Definition validateUpstreamURL (u : URL) : prog E (option string) :=
  if negb (String.eqb (Scheme u) "http") && negb (String.eqb (Scheme u) "https") then
    Ret (Some ("proxy: upstream scheme " +:+ Quote (Scheme u) +:+ " not allowed (must be http or https)"))
  else
    let hostname := Hostname u in
    if String.eqb hostname "" then Ret (Some "proxy: upstream URL has no host")
    else
      ips <- resolve_host hostname ;;
      Ret match ips with
          | Err e => Some ("proxy: upstream host " +:+ Quote hostname +:+ " could not be resolved: " +:+ e)
          | Ok ips =>
              match first_blocked blockedCIDRs ips with
              | Some ip => Some ("proxy: upstream host " +:+ Quote hostname
                                 +:+ " resolves to blocked address " +:+ IP_String ip)
              | None => None
              end
          end.
End upstream.

(** The request handed to the reverse proxy of the upstream [fw_target]. *)
Record forwarded := {
  fw_target : URL; fw_Method : string; fw_URL : URL; fw_Host : string;
  fw_Header : gmap string (list string); fw_Body : string }.

(** ** The reverse proxy (net/http/httputil)

    What [NewSingleHostReverseProxy(target).ServeHTTP] does with the request it
    is handed: the URL is joined onto the target's once more, hop-by-hop headers
    and the headers the Connection header names are removed, an upgrade is put
    back. The request has no remote address, so no X-Forwarded-For is added. *)
Definition trim_of (ps : list string) (s : string) : string :=
  rev_string (trim_left ps (rev_string (trim_left ps s))).
Definition trim_blank : string → string := trim_of [" "; str (of_byte 9); str (of_byte 10); str (of_byte 13)].
Definition header_values (h : gmap string (list string)) (k : string) : list string := default [] (h !! k).
Definition first_value (h : gmap string (list string)) (k : string) : string :=
  default "" (head (header_values h k)).

(** [httpguts.HeaderValuesContainsToken], for tokens in ASCII. *)
Definition contains_token (values : list string) (token : string) : bool :=
  existsb (λ v, existsb (λ x, String.eqb (map_bytes lower_byte (trim_of [" "; str (of_byte 9)] x)) (map_bytes lower_byte token))
                        (Split v ",")) values.
Definition ascii_printable (s : string) : bool :=
  forallb (λ z, (32 <=? z) && (z <=? 126)) (bytes_of s).

Definition upgradeType (h : gmap string (list string)) : string :=
  if contains_token (header_values h "Connection") "Upgrade" then first_value h "Upgrade" else "".

Definition hopHeaders : list string :=
  ["Connection"; "Proxy-Connection"; "Keep-Alive"; "Proxy-Authenticate"; "Proxy-Authorization"; "Te"; "Trailer";
   "Transfer-Encoding"; "Upgrade"].
(** The header names the values of the Connection header list. *)
Definition connection_names (h : gmap string (list string)) : list string :=
  List.filter (λ n, negb (String.eqb n ""))
    (flat_map (λ v, List.map trim_blank (Split v ",")) (header_values h "Connection")).
Definition removeHopByHopHeaders (h : gmap string (list string)) : gmap string (list string) :=
  foldl (λ m n, delete (CanonicalHeaderKey n) m) h (connection_names h ++ hopHeaders).

Definition proxied_header (h : gmap string (list string)) : gmap string (list string) :=
  let up := upgradeType h in
  let out := removeHopByHopHeaders h in
  let out := if contains_token (header_values h "Te") "trailers" then <["Te" := ["trailers"]]> out else out in
  let out := if String.eqb up "" then out
             else <["Upgrade" := [up]]> (<["Connection" := ["Upgrade"]]> out) in
  match out !! "User-Agent" with Some _ => out | None => <["User-Agent" := [""]]> out end.

Definition joinURLPath (a b : URL) : string * string :=
  let join aslash bslash x y :=
    if (aslash : bool) && bslash then x +:+ drop_bytes 1 y
    else if negb aslash && negb bslash then x +:+ "/" +:+ y else x +:+ y in
  if String.eqb (RawPath a) "" && String.eqb (RawPath b) "" then
    (join (HasSuffix (Path a) "/") (HasPrefix (Path b) "/") (Path a) (Path b), "")
  else
    let ap := EscapedPath a in
    let bp := EscapedPath b in
    let aslash := HasSuffix ap "/" in
    let bslash := HasPrefix bp "/" in
    (join aslash bslash (Path a) (Path b), join aslash bslash ap bp).

Definition rewriteRequestURL (u target : URL) : URL :=
  let '(path, raw) := joinURLPath target u in
  {| Scheme := Scheme target; Opaque := Opaque u; User := User u; Host := Host target; Path := path;
     RawPath := raw; ForceQuery := ForceQuery u;
     RawQuery := if String.eqb (RawQuery target) "" || String.eqb (RawQuery u) ""
                 then RawQuery target +:+ RawQuery u else RawQuery target +:+ "&" +:+ RawQuery u;
     Fragment := Fragment u |}.

(** The request sent to the upstream; [None] when the client asks to switch to
    an unprintable protocol, which is answered with a 502. *)
Definition reverse_proxy (f : forwarded) : option forwarded :=
  if negb (ascii_printable (upgradeType (fw_Header f))) then None
  else Some {| fw_target := fw_target f; fw_Method := fw_Method f;
               fw_URL := rewriteRequestURL (fw_URL f) (fw_target f); fw_Host := fw_Host f;
               fw_Header := proxied_header (fw_Header f); fw_Body := fw_Body f |}.

Class ForwardE (E : Type → Type) := Forward : forwarded → E unit.
(** What is written to the client: status, headers in order, body. *)
Class WriteE (E : Type → Type) := WriteHTTP : Z → list (string * string) → string → E unit.

Section proxy.
Context `{UnicodeDigit} `{Unicode} `{MapRange} {E : Type → Type}.
Context `{!ProxyMetricsE E} `{!ForwardE E} `{!WriteE E}.

Definition client_header (kv : string * list string) : bool :=
  negb (EqualFold kv.1 "Cookie") && negb (existsb (String.eqb (ToLower kv.1)) reservedIdentityHeaders).

(** The headers of the outgoing request: the client's, less its cookies and
    the identity headers, and then the engine's. *)
Definition out_header (r : http_request) (up : gmap string string) : gmap string (list string) :=
  foldl (λ h kv, header_set h kv.1 kv.2)
    (filter (λ kv, client_header kv = true) (hr_Header r)) (range up).

(** The URL of the outgoing request. *)
Definition outgoing_url (upstream : URL) (r : http_request) : string :=
  let path := singleJoiningSlash (Path upstream) (hr_Path r) in
  let path := if negb (String.eqb path "") && negb (HasPrefix path "/") then "/" +:+ path else path in
  let path := if String.eqb (hr_RawQuery r) "" then path else path +:+ "?" +:+ hr_RawQuery r in
  Scheme upstream +:+ "://" +:+ Host upstream +:+ path.

Definition ProxyToUpstream (r : http_request) (upstreamURL : string) (up : gmap string string)
    (body : string) : prog E (option string) :=
  match Parse upstreamURL with
  | Err e => Ret (Some e)
  | Ok upstream =>
      if negb (String.eqb (Scheme upstream) "http") && negb (String.eqb (Scheme upstream) "https") then
        Ret (Some ("proxy: upstream scheme " +:+ Quote (Scheme upstream)
                   +:+ " not allowed (must be http or https)"))
      else
        match Parse (outgoing_url upstream r) with
        | Err e => Ret (Some e)
        | Ok u =>
            call (Forward {| fw_target := upstream; fw_Method := hr_Method r; fw_URL := u;
                             fw_Host := Host upstream; fw_Header := out_header r up;
                             fw_Body := body |}) ;;;
            Ret None
        end
  end.

(** [WriteResponse]: a zero status is 200; the engine sets no cookies. *)
Definition WriteResponse (resp : Response) : prog E unit :=
  call (WriteHTTP (if StatusCode resp =? 0 then 200 else StatusCode resp)
          (if String.eqb (rp_Body resp) "" then [] else [("Content-Type", "application/json")])
          (rp_Body resp)).

Definition Middleware (e : DefaultEngine E) (upstreamURL : string) (r : http_request) : prog E unit :=
  let req := RequestFromHTTP r in
  resp <- Handle e req ;;
  if Allow resp && negb (String.eqb upstreamURL "") then
    ProxyToUpstream r upstreamURL (UpstreamHeaders resp) (Body req) ;;;
    Ret tt
  else WriteResponse resp.

(** ** What reaches the upstream *)
Lemma RequestFromHTTP_body r : Body (RequestFromHTTP r) = read_body (hr_Body r).
Proof. unfold RequestFromHTTP, NormalizeRequest. by repeat case_match. Qed.

Lemma foldl_header_set l h k v :
  foldl (λ h kv, header_set h kv.1 kv.2) h l !! k = Some v →
  (∃ n x, (n, x) ∈ l ∧ CanonicalHeaderKey n = k ∧ v = [x]) ∨ h !! k = Some v.
Proof.
  revert h. induction l as [|[n x] l IH]; intros h; simpl; [by right|].
  intros [(n' & x' & Hin & ? & ?)|Hh]%IH; [left; exists n', x'; set_solver|].
  unfold header_set in Hh. simpl in Hh. destruct (decide (CanonicalHeaderKey n = k)) as [E0|Hne].
  - rewrite E0, lookup_insert_eq in Hh. injection Hh as <-. left. exists n, x. set_solver.
  - rewrite lookup_insert_ne in Hh by done. by right.
Qed.

Lemma foldl_header_set_other l h k :
  (∀ n x, (n, x) ∈ l → CanonicalHeaderKey n ≠ k) →
  foldl (λ h kv, header_set h kv.1 kv.2) h l !! k = h !! k.
Proof.
  revert h. induction l as [|[n x] l IH]; intros h Hl; simpl; [done|].
  rewrite IH by (intros n0 x0 Hin; apply (Hl n0 x0); by right). unfold header_set. simpl.
  apply lookup_insert_ne. apply (Hl n x). left.
Qed.

(** Set by the engine. *)
Definition engine_set (up : gmap string string) (k : string) (v : list string) : Prop :=
  ∃ n x, up !! n = Some x ∧ CanonicalHeaderKey n = k ∧ v = [x].

Lemma out_header_lookup r up k v :
  out_header r up !! k = Some v →
  engine_set up k v ∨ (hr_Header r !! k = Some v ∧ client_header (k, v) = true).
Proof.
  unfold out_header. intros [(n & x & Hin & ? & ?)|Hf]%foldl_header_set.
  - left. exists n, x. by rewrite <-range_elem.
  - right. by apply map_lookup_filter_Some in Hf.
Qed.

Lemma out_header_client r up k v :
  hr_Header r !! k = Some v → client_header (k, v) = true → (∀ w, ¬ engine_set up k w) →
  out_header r up !! k = Some v.
Proof.
  intros Hk Hc Hn. unfold out_header. rewrite foldl_header_set_other.
  - by apply map_lookup_filter_Some.
  - intros n x Hin E0. apply (Hn [x]). exists n, x. by rewrite <-range_elem.
Qed.

Lemma foldl_header_set_some l h k n x :
  (n, x) ∈ l → CanonicalHeaderKey n = k →
  ∃ n' y, (n', y) ∈ l ∧ CanonicalHeaderKey n' = k ∧ foldl (λ h kv, header_set h kv.1 kv.2) h l !! k = Some [y].
Proof.
  intros Hin Hk. induction l as [|[n' y] l IH] using rev_ind; [by apply elem_of_nil in Hin|].
  rewrite foldl_app. simpl. unfold header_set at 1. simpl. setoid_rewrite elem_of_app.
  destruct (decide (CanonicalHeaderKey n' = k)) as [<-|Hne].
  - exists n', y. rewrite lookup_insert_eq. set_solver.
  - apply elem_of_app in Hin as [Hin|Hin%list_elem_of_singleton]; [|congruence].
    destruct (IH Hin) as (m & z & ? & ? & Hz). exists m, z. rewrite lookup_insert_ne by done. auto.
Qed.

(** A header the engine sets in its canonical form, and in no other, is there. *)
Lemma out_header_engine r up k x :
  up !! k = Some x → CanonicalHeaderKey k = k → (∀ n, is_Some (up !! n) → CanonicalHeaderKey n = k → n = k) →
  out_header r up !! k = Some [x].
Proof.
  intros Hx Hk Hn. unfold out_header.
  edestruct (foldl_header_set_some (range up)) as (n & y & Hy & Hc & ->); [by apply range_elem|exact Hk|].
  apply range_elem in Hy. rewrite (Hn n) in Hy by eauto. congruence.
Qed.

(** An identity header or the cookies, in any spelling. *)
Definition identity_headers : list string :=
  ["authorization"; "x-user-id"; "x-roles"; "x-user-email"; "x-user-full-name"; "x-user-preferred-username";
   "x-is-admin"; "x-tenant-id"].
Definition protected_key (k : string) : Prop :=
  ToLower k ∈ identity_headers ∨ EqualFold k "Cookie" = true.

Lemma client_header_not_protected k v : client_header (k, v) = true ↔ ¬ protected_key k.
Proof.
  assert (Hid : identity_headers = reservedIdentityHeaders) by reflexivity.
  unfold client_header, protected_key. rewrite Hid. cbn [fst].
  rewrite andb_true_iff, !negb_true_iff, existsb_false_iff. setoid_rewrite String.eqb_neq.
  split.
  - intros [Hc Hr] [Hin|He]; [by destruct (Hr _ Hin)|congruence].
  - intros Hn. split; [apply not_true_iff_false; tauto|]. intros x Hx E0. apply Hn. left. congruence.
Qed.

(** The headers the reverse proxy removes: the hop-by-hop ones, and those the
    Connection header names. *)
Definition named (h : gmap string (list string)) (k : string) : Prop :=
  ∃ n, n ∈ connection_names h ∧ CanonicalHeaderKey n = k.
Definition hop_by_hop (h : gmap string (list string)) (k : string) : Prop := k ∈ hopHeaders ∨ named h k.
(** The headers it may set itself. *)
Definition proxy_set : list string := ["Te"; "Connection"; "Upgrade"; "User-Agent"].

Lemma foldl_delete_lookup (l : list string) (h : gmap string (list string)) k :
  (k ∈ CanonicalHeaderKey <$> l → foldl (λ m n, delete (CanonicalHeaderKey n) m) h l !! k = None) ∧
  (k ∉ CanonicalHeaderKey <$> l → foldl (λ m n, delete (CanonicalHeaderKey n) m) h l !! k = h !! k).
Proof.
  induction l as [|n l IH] using rev_ind; [by split; [intros Hk%elem_of_nil|]|].
  rewrite foldl_app, fmap_app. cbn [foldl fmap list_fmap].
  destruct (decide (CanonicalHeaderKey n = k)) as [->|Hne].
  - rewrite lookup_delete_eq. set_solver.
  - rewrite lookup_delete_ne by done. set_solver.
Qed.

Lemma removed_lookup h k :
  (hop_by_hop h k → removeHopByHopHeaders h !! k = None) ∧
  (¬ hop_by_hop h k → removeHopByHopHeaders h !! k = h !! k).
Proof.
  assert (Hiff : hop_by_hop h k ↔ k ∈ CanonicalHeaderKey <$> (connection_names h ++ hopHeaders)).
  { rewrite fmap_app, elem_of_app, list_elem_of_fmap. unfold hop_by_hop, named.
    change (CanonicalHeaderKey <$> hopHeaders) with hopHeaders. naive_solver. }
  rewrite !Hiff. apply foldl_delete_lookup.
Qed.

= YOUR GOAL =
Search the listing for the word "upgradeType". Copy every line in which it occurs.

= SOLUTION TO THIS TASK =
Definition upgradeType (h : gmap string (list string)) : string :=
  let up := upgradeType h in
  if negb (ascii_printable (upgradeType (fw_Header f))) then None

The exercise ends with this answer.